End-to-end reliability for scalable distributed logs

Thanks for the write up, very thorough and I particularly appreciate the Protocol steps section.

As discussed yesterday, I will add some notes:

sender_id

In Message sender_id is probably not necessary, as that’s most of the time either extracted from a signature or inferred (like in the case of the double ratchet when it’s inferred by the fact that the there’s only one other member who can have that shared secret with you, i.e plausible deniability).

message_id

message_id is also not specified generally, as it can be manipulated, so we generally use the hash of the content or similar.

lamport timestamps

With regards of lamport timestamps, we have adopted them in the current protocol, but with one difference as plain lamport timestamps don’t support one common case.
A chat can be seen as distributed system with no central coordination and permissionless.

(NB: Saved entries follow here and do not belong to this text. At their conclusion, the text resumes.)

Lemma binary64_refine_ext (pow1 pow2 : float -> float -> float)
      (G Q Sur_G Sur_Q q_allow target_utilisation : float)
      (include_self_weight : bool) (fuel : nat) :
  forall B : float,
    (forall k, (k < fuel)%nat ->
       pow1 (abs (Binary64.trial_width B k)) 2
       = pow2 (abs (Binary64.trial_width B k)) 2) ->
    Binary64.refine pow1 G Q Sur_G Sur_Q q_allow target_utilisation
                    include_self_weight fuel B
    = Binary64.refine pow2 G Q Sur_G Sur_Q q_allow target_utilisation
                      include_self_weight fuel B.
Proof.
  induction fuel as [ | n IH]; intros B H; [reflexivity | ].
  cbn [Binary64.refine].
  rewrite (binary64_loop_body_ext pow1 pow2) by (apply (H 0%nat); lia).
  destruct (Binary64.loop_body pow2 G Q Sur_G Sur_Q q_allow
                               include_self_weight B)
    as [l | e | ]; cbn [Binary64.bind]; try reflexivity.
  destruct (target_utilisation <? Binary64.trial_util l); [ | reflexivity].
  apply IH. intros k Hk.
  specialize (H (S k)). unfold Binary64.trial_width in *.
  rewrite Nat.iter_succ_r in H. apply H. lia.
Qed.

End Binary64Facts.

(** * The claims *)

(** ** C9: unused arguments *)

(** C9. The arguments [min_depth] and [rounding] of [solve_pad] have no
    influence on its outcome: two calls that differ only in them return
    the same [B_opt], [t], [N_ck_initial] and [q_target] (or raise the same
    exception, or both fail to leave the loop).  In particular no minimum
    depth is enforced in the continuous solve. *)
Theorem solve_pad_ignores_min_depth_and_rounding
        (G Q Sur_G Sur_Q q_allow target_utilisation min_width : R)
        (min_depth rounding min_depth' rounding' : R)
        (include_self_weight : bool) (fuel : nat) :
  solve_pad G Q Sur_G Sur_Q q_allow target_utilisation min_width
            min_depth rounding include_self_weight fuel
  = solve_pad G Q Sur_G Sur_Q q_allow target_utilisation min_width
              min_depth' rounding' include_self_weight fuel.
Proof. reflexivity. Qed.

(** ** C2: the geometry rule *)

(** C2. On every input on which the solver converges, the depth it returns
    is half the width it returns, [t = B_opt / 2], and the depth stored for
    the rounded pad is half the rounded width, [t_round = B_final / 2],
    where [B_final] is [B_opt] rounded: the depth is derived from the
    rounded width and is not rounded on its own. *)
Theorem geometry_rule (fuel : nat) (c : inputs) (p p' : pad) (r : solution) :
  call_solve_pad fuel c p = Ok (Some r) ->
  size_pad fuel c p = Ok p' ->
  t r = B_opt r / 2 /\
  exists res,
    results p' = Some res /\
    round_up (B_opt r) (in_rounding c) = Ok (B_final res) /\
    t_round res = B_final res / 2.
Proof.
  intros Hr Hp.
  split.
  - apply call_solve_pad_converged in Hr. destruct Hr as (_ & Ht & _). lra.
  - apply size_pad_Ok_inv in Hp. destruct Hp as (r0 & res & Hr0 & Hres & ->).
    assert (r0 = r) by congruence. subst r0.
    apply post_process_Ok_inv in Hres.
    destruct Hres as (Hinc & HB & _ & _ & Ht & _).
    exists res. split; [reflexivity | ]. split.
    + rewrite round_up_ok by exact Hinc. rewrite HB. reflexivity.
    + lra.
Qed.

In some cases there’s no explicit “joining” (public chats in the old app, but 1-to-1s are similar with that regard), so a new member that could not retrieve information about a channel, would start at 0 if we were to follow canonical lamport timestamps.
Also it’s important to note that the app is or wants to be offline first, so syncing before being able to send a message is not something we want in general.

If we are thinking about a chat, that would mean that the message would be ordered last, at it has no causal relationship with any other message, which is problematic. What we do instead, is we “hint” lamport timestamp with a wall clock:

clock = max(time.Now(), previous_clock+1)

This maintain causal relationship between events and is consistent with lamport timestamps (you can think about it as each member having started at 0 and ticked up each time internally at each second, unless aware of another clock having ticked up). We maintain a total order of events by breaking ties with ID, so that everyone has the same ordering of events.

casual_history

With regard of casual_history and specifically:

  1. Check dependencies in the causal history:
  • If all dependencies are met, process the message.
  • Otherwise, add the message to the buffer of incoming messages with unmet causal dependencies.

This is something that we discussed a lot back when mvds was first implemented (the feature I believe is in the codebase already). From our point of view, it’s not something that we generally want to have, as we almost never wants to delay processing messages as it leads to poor user experience in case of out of order messages or message loss (if you are strict about it, if any message failed to be delievered, then the chain is interrupted forever). Most of the protocol is build on the assumption that message loss will occur and it accommodates that (at the cost of extra bandwidth, we piggy back information often for example, or accept that there might be gaps etc).
There are only a handful of corner cases where that’s not currently the case, and this could be helpful, one of which is message segmentation, where you cannot process a partial message, but just id doesn’t cut it (we need something more like group_id+count), and currently community channel encryption as we haven’t quite figured out an efficient way to propagate the key, but I think that’s better solved by improving key exchange.
It can be useful to identify gaps of course. I would personally explore more those scenarios, but it’s certainly something of secondary importance from our perspective.

pulling from store nodes based on message_ids

This is fine, but I think it needs to be complimentary to querying by timestamp, as querying by ids it’s very chatty and will lead most likely to long syncing times, we already see long syncing times with straight timestamps with a cursor of 20 (up to 8/9 minutes to sync a day worth of data), and this seems to be strictly slower in the worst case scenario, which is quite common (user of an active community goes offline for a day).

I think these are the immediate things that I could spot on the document, but in general, it’s probably a good exercise to go a bit deeper on how it integrates with the current functionalities, since I think there’s a fair amount of unknowns, and from experience (mvds etc), if it’s not worked out to fit with the current technology, there’s a risk of it not being as effective as it could be, as there still a fair amount of unknowns.